**PROBLEM:**
Among the lines below, restate word for word only those from the line with "match int_parts (split_on" through the line with "Record rule := mkRule", with both end lines kept.

(Collected data)

(* ===== verification/Calendar.v ===== *)
(** * Calendar schedules of subscriptions

    [backend/app/services/subscription_calendar.py] (recurrence rules, next
    and latest occurrence, the due decision) and
    [backend/app/schemas/schedule.py] (validation of the rules).

    A [date] is its proleptic Gregorian ordinal ([date.toordinal()]); a wall
    clock reading is the number of microseconds since midnight of ordinal 0;
    an instant is a number of UTC microseconds.  The time zone database is the
    record [Zone].  Two datetimes with the same [tzinfo] compare by wall clock
    only, as in Python.  Dates are not bounded to the years 1 to 9999. *)

From stdpp Require Import base strings list numbers sorting.
From S2P Require Import Prelude PyStr.

(** ** Dates *)

Definition SECOND : Z := 1000000.
Definition MINUTE : Z := 60 * SECOND.
Definition DAY : Z := 86400 * SECOND.

Definition _DAYS_BEFORE_MONTH (month : Z) : Z :=
  nth (Z.to_nat month) [0; 0; 31; 59; 90; 120; 151; 181; 212; 243; 273; 304; 334] 0.
Definition _DAYS_IN_MONTH (month : Z) : Z :=
  nth (Z.to_nat month) [0; 31; 28; 31; 30; 31; 30; 31; 31; 30; 31; 30; 31] 0.
Definition Z_of_bool (b : bool) : Z := if b then 1 else 0.

(** [date.fromordinal(n)] as (year, month, day). *)
Definition ord2ymd (ordinal : Z) : Z * Z * Z :=
  let n := ordinal - 1 in
  let n400 := n / 146097 in let n := n mod 146097 in
  let n100 := n / 36524 in let n := n mod 36524 in
  let n4 := n / 1461 in let n := n mod 1461 in
  let n1 := n / 365 in let n := n mod 365 in
  let year := n400 * 400 + 1 + n100 * 100 + n4 * 4 + n1 in
  if (n1 =? 4) || (n100 =? 4) then (year - 1, 12, 31)
  else
    let leapyear := (n1 =? 3) && (negb (n4 =? 24) || (n100 =? 3)) in
    let month := Z.shiftr (n + 50) 5 in
    let preceding := _DAYS_BEFORE_MONTH month + Z_of_bool ((2 <? month) && leapyear) in
    if n <? preceding then
      let month := month - 1 in
      let preceding := preceding - (_DAYS_IN_MONTH month + Z_of_bool ((month =? 2) && leapyear)) in
      (year, month, n - preceding + 1)
    else (year, month, n - preceding + 1).

Definition isoweekday (ordinal : Z) : Z := if ordinal mod 7 =? 0 then 7 else ordinal mod 7.

Definition isleap (year : Z) : bool :=
  (year mod 4 =? 0) && (negb (year mod 100 =? 0) || (year mod 400 =? 0)).

(** [calendar.monthrange(year, month)[1]] *)
Definition last_day_of (year month : Z) : Z :=
  _DAYS_IN_MONTH month + Z_of_bool ((month =? 2) && isleap year).

(** ** Clock times *)

Record time := mkTime { hour : Z; minute : Z; second : Z }.
Global Instance time_eq_dec : EqDecision time.
Proof. solve_decision. Defined.

Definition clock (t : time) : Z := (hour t * 3600 + minute t * 60 + second t) * SECOND.

Definition valid_clock (h m s : Z) : bool :=
  (0 <=? h) && (h <=? 23) && (0 <=? m) && (m <=? 59) && (0 <=? s) && (s <=? 59).

Section Times.
Context `{Unicode}.

Definition int_parts (parts : list pystr) : option (list Z) := mapM py_int parts.

Definition _parse_time (value : pystr) : option time :=
  match int_parts (split_on 58 (strip value)) with
  | None => None
  | Some parts =>
      match parts with
      | [h; m] => if valid_clock h m 0 then Some (mkTime h m 0) else None
      | [h; m; s] => if valid_clock h m s then Some (mkTime h m s) else None
      | _ => None
      end
  end.

(** [f"{n:02d}"] for [0 <= n < 100], and [time.isoformat()] of a time without
    microseconds. *)
Definition two_digits (n : Z) : pystr := [48 + n / 10; 48 + n mod 10].
Definition isoformat (t : time) : pystr :=
  two_digits (hour t) ++ [58] ++ two_digits (minute t) ++ [58] ++ two_digits (second t).

(** ** Rules *)

Inductive frequency := daily | weekly | monthly | other_frequency.
Global Instance frequency_eq_dec : EqDecision frequency.
Proof. solve_decision. Defined.

(** A recurrence rule, as stored after validation: [weekdays] and
    [month_days] hold integers; an absent key is an empty list. *)
Record rule := mkRule {
  rule_frequency : frequency;
  times : list pystr;
  weekdays : list Z;
  month_days : list Z }.

Definition daily_rule_from_legacy (scheduled_times : option pystr) : option rule :=
  let parsed := sorted_set str_ltb
    (isoformat <$> omap _parse_time (split_on 44 (default [] scheduled_times))) in
  match parsed with
  | [] => None
  | _ => Some (mkRule daily parsed [] [])
  end.

(** What [effective_calendar_rule] reads of a subscription and of the
    scheduler configuration. *)
Record schedule_settings := mkSettings {
  schedule_mode : option string;
  schedule_rule : option rule;
  scheduled_times : option pystr }.

Definition effective_calendar_rule (subject config : schedule_settings) : option rule :=
  let uses_own_rule := bool_decide (schedule_mode subject = Some "calendar") ||
                       bool_decide (schedule_mode subject = Some "fixed_time") in
  let chosen := if uses_own_rule then subject else config in
  match schedule_rule chosen with
  | Some r => if bool_decide (rule_frequency r ≠ other_frequency) then Some r
              else daily_rule_from_legacy (scheduled_times chosen)
  | None => daily_rule_from_legacy (scheduled_times chosen)
  end.

(** ** Validation of rules on input *)

Inductive RuleError :=
| TimesFormat | TimesValue | TimesEmpty | WeekdaysInvalid | MonthDaysInvalid.

Definition normalize_clock_time (raw : pystr) : result RuleError pystr :=
  let parts := split_on 58 (strip raw) in
  if negb ((length parts =? 2)%nat || (length parts =? 3)%nat) then Err TimesFormat
  else
    match parts with
    | p0 :: p1 :: rest =>
        match py_int p0, py_int p1,
              match rest with [] => Some 0 | p2 :: _ => py_int p2 end with
        | Some h, Some m, Some s =>
            if valid_clock h m s then Ok (isoformat (mkTime h m s)) else Err TimesValue
        | _, _, _ => Err TimesFormat
        end
    | _ => Err TimesFormat
    end.

Definition normalize_clock_times (values : list pystr) : result RuleError (list pystr) :=
  mapM_res normalize_clock_time values ≫= λ normalized,
  match normalized with
  | [] => Err TimesEmpty
  | _ => Ok (sorted_set str_ltb normalized)
  end.

Definition validate_weekdays (value : list Z) : result RuleError (list Z) :=
  let days := sorted_set Z.ltb value in
  if bool_decide (days = []) || existsb (λ day, (day <? 1) || (7 <? day)) days
  then Err WeekdaysInvalid else Ok days.

Definition validate_month_days (value : list Z) : result RuleError (list Z) :=
  let days := sorted_set Z.ltb value in
  if bool_decide (days = []) || existsb (λ day, (day <? 1) || (31 <? day)) days
  then Err MonthDaysInvalid else Ok days.

(** [CalendarScheduleRule]: the union of the three rule models, chosen by
    [frequency]. *)
Definition CalendarScheduleRule (f : frequency) (ts : list pystr) (wd md : list Z)
    : result RuleError rule :=
  normalize_clock_times ts ≫= λ ts',
  match f with
  | daily => Ok (mkRule daily ts' [] [])
  | weekly => validate_weekdays wd ≫= λ wd', Ok (mkRule weekly ts' wd' [])
  | monthly => validate_month_days md ≫= λ md', Ok (mkRule monthly ts' [] md')
  | other_frequency => Err TimesFormat
  end.

(** ** Local time *)

(** A datetime in the schedule's zone: its wall clock and [fold]. *)
Record local_dt := mkLocal { wall : Z; fold : bool }.

(** [instant.astimezone(tz)] and [local.astimezone(timezone.utc)]. *)
Record Zone := mkZone { to_local : Z → local_dt; to_utc : local_dt → Z }.

Definition date_of (w : Z) : Z := w / DAY.

Definition _valid_local (day : Z) (value : time) (tz : Zone) : option local_dt :=
  let candidate := mkLocal (day * DAY + clock value) false in
  let round_trip := to_local tz (to_utc tz candidate) in
  if decide (wall round_trip ≠ wall candidate) then None else Some candidate.

Definition _days_for_date (r : rule) (day : Z) : bool :=
  match rule_frequency r with
  | daily => true
  | weekly => bool_decide (isoweekday day ∈ weekdays r)
  | monthly =>
      let '(y, m, d) := ord2ymd day in
      let last_day := last_day_of y m in
      let selected := omap (λ requested,
        if (1 <=? requested) && (requested <=? 31)
        then Some (Z.min requested last_day) else None) (month_days r) in
      bool_decide (d ∈ selected)
  | other_frequency => false
  end.

(** Same-zone datetimes are ordered by wall clock; the candidates all have
    [fold=0], so a set of them has one element per wall clock. *)
Definition local_ltb (a b : local_dt) : bool := wall a <? wall b.

Definition occurrences_on (r : rule) (day : Z) (tz : Zone) : list local_dt :=
  if negb (_days_for_date r day) then []
  else sorted_set local_ltb
         (omap (λ raw, match _parse_time raw with
                       | None => None
                       | Some parsed => _valid_local day parsed tz
                       end) (times r)).

(** ** Occurrences around a local time *)

(** [for offset in range(from, from + n)]: first day whose scan succeeds. *)
Fixpoint scan_days {A} (f : Z → option A) (offset : Z) (n : nat) : option A :=
  match n with
  | O => None
  | S n' => match f offset with
            | Some a => Some a
            | None => scan_days f (offset + 1) n'
            end
  end.

Definition next_calendar_occurrence (r : rule) (local_after : local_dt) (tz : Zone)
    : option local_dt :=
  scan_days (λ offset,
    snd <$> list_find (λ candidate, wall local_after < wall candidate)
              (occurrences_on r (date_of (wall local_after) + offset) tz)) 0 800.

(** [max(candidates, default=None)] *)
Definition max_local (l : list local_dt) : option local_dt :=
  match l with
  | [] => None
  | x :: l' => Some (foldl (λ best c, if local_ltb best c then c else best) x l')
  end.

Definition _latest_within (r : rule) (local_now : local_dt) (tz : Zone) (grace : Z)
    : option local_dt :=
  let earliest := wall local_now - grace in
  let days := Z.max 1 (grace / DAY + 2) in
  max_local (seqZ 0 (days + 1) ≫= λ offset,
    filter (λ c, earliest <= wall c <= wall local_now)
      (occurrences_on r (date_of (wall local_now) - offset) tz)).

Definition _latest_occurrence (r : rule) (local_now : local_dt) (tz : Zone) : option local_dt :=
  scan_days (λ offset,
    max_local (filter (λ c, wall c <= wall local_now)
      (occurrences_on r (date_of (wall local_now) - offset) tz))) 0 800.

(** ** The decision *)

Inductive reason :=
| fixed_time_not_reached | calendar_not_reached | already_synced_in_slot
| already_attempted_in_slot | fixed_time_backlog_due | calendar_due
| calendar_missed_skipped.
Global Instance reason_eq_dec : EqDecision reason.
Proof. solve_decision. Defined.

(** The returned dict; a key that a branch does not set is [None], and a
    datetime stands for its [isoformat()]. *)
Record decision := mkDecision {
  due : bool;
  why : reason;
  next_due_at : option local_dt;
  scheduled_for : option local_dt;
  missed_slot : option local_dt;
  window_start : option local_dt;
  window_end : option local_dt }.

(** [slot + grace]: wall-clock addition, which resets [fold]. *)
Definition plus (d : local_dt) (delta : Z) : local_dt := mkLocal (wall d + delta) false.

(** [value is None or value < slot] *)
Definition none_or_before (value : option local_dt) (slot : local_dt) : bool :=
  match value with None => true | Some v => local_ltb v slot end.

Definition grace_of (scan_minutes : Z) : Z := (Z.max 5 scan_minutes + 5) * MINUTE.

Definition not_reached (legacy_fixed_time : bool) : reason :=
  if legacy_fixed_time then fixed_time_not_reached else calendar_not_reached.

(** The last part of [calendar_decision]: nothing is due now. *)
Definition not_due (r : rule) (local_now : local_dt) (tz : Zone) (grace : Z)
    (persisted created synced attempted : option local_dt) (legacy_fixed_time : bool)
    (next_slot : option local_dt) : decision :=
  let previous_slot := match persisted with
                       | Some p => Some p
                       | None => _latest_occurrence r local_now tz
                       end in
  let missed := match previous_slot with
    | None => false
    | Some p => (wall p <=? wall local_now - grace) &&
                match created with None => true | Some c => negb (local_ltb p c) end &&
                none_or_before synced p && none_or_before attempted p
    end in
  mkDecision false (if missed then calendar_missed_skipped else not_reached legacy_fixed_time)
    next_slot None
    (if missed then previous_slot else None) next_slot ((λ s, plus s grace) <$> next_slot).

(** From [if slot is not None and local_now <= slot + grace] on. *)
Definition slot_decision (r : rule) (local_now : local_dt) (tz : Zone) (grace : Z)
    (persisted created synced attempted slot : option local_dt) (legacy_fixed_time : bool)
    : decision :=
  let next_slot := next_calendar_occurrence r local_now tz in
  let payload d w n s := mkDecision d w n (Some s) None (Some s) (Some (plus s grace)) in
  match slot with
  | Some s =>
      if wall local_now <=? wall s + grace then
        if negb (none_or_before synced s) then payload false already_synced_in_slot next_slot s
        else if negb (none_or_before attempted s)
        then payload false already_attempted_in_slot next_slot s
        else payload true (if legacy_fixed_time then fixed_time_backlog_due else calendar_due)
               (Some s) s
      else not_due r local_now tz grace persisted created synced attempted legacy_fixed_time
             next_slot
  | None => not_due r local_now tz grace persisted created synced attempted legacy_fixed_time
              next_slot
  end.

Definition calendar_decision (r : rule) (now : Z) (tz : Zone) (scan_minutes : Z)
    (persisted_next_sync_at last_synced_at last_attempted_at created_at : option Z)
    (legacy_fixed_time : bool) : decision :=
  let local_now := to_local tz now in
  let grace := grace_of scan_minutes in
  let persisted := to_local tz <$> persisted_next_sync_at in
  let synced := to_local tz <$> last_synced_at in
  let attempted := to_local tz <$> last_attempted_at in
  let created := to_local tz <$> created_at in
  if match persisted with Some p => local_ltb local_now p | None => false end then
    mkDecision false (not_reached legacy_fixed_time) persisted None None None None
  else
    let slot := match persisted with
                | Some p => Some p
                | None => _latest_within r local_now tz grace
                end in
    let slot := match slot, created with
                | Some s, Some c => if local_ltb s c then None else Some s
                | _, _ => slot
                end in
    slot_decision r local_now tz grace persisted created synced attempted slot legacy_fixed_time.

End Times.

**EXERCISE SOLUTION:**
  match int_parts (split_on 58 (strip value)) with
  | None => None
  | Some parts =>
      match parts with
      | [h; m] => if valid_clock h m 0 then Some (mkTime h m 0) else None
      | [h; m; s] => if valid_clock h m s then Some (mkTime h m s) else None
      | _ => None
      end
  end.

(** [f"{n:02d}"] for [0 <= n < 100], and [time.isoformat()] of a time without
    microseconds. *)
Definition two_digits (n : Z) : pystr := [48 + n / 10; 48 + n mod 10].
Definition isoformat (t : time) : pystr :=
  two_digits (hour t) ++ [58] ++ two_digits (minute t) ++ [58] ++ two_digits (second t).

(** ** Rules *)

Inductive frequency := daily | weekly | monthly | other_frequency.
Global Instance frequency_eq_dec : EqDecision frequency.
Proof. solve_decision. Defined.

(** A recurrence rule, as stored after validation: [weekdays] and
    [month_days] hold integers; an absent key is an empty list. *)
Record rule := mkRule {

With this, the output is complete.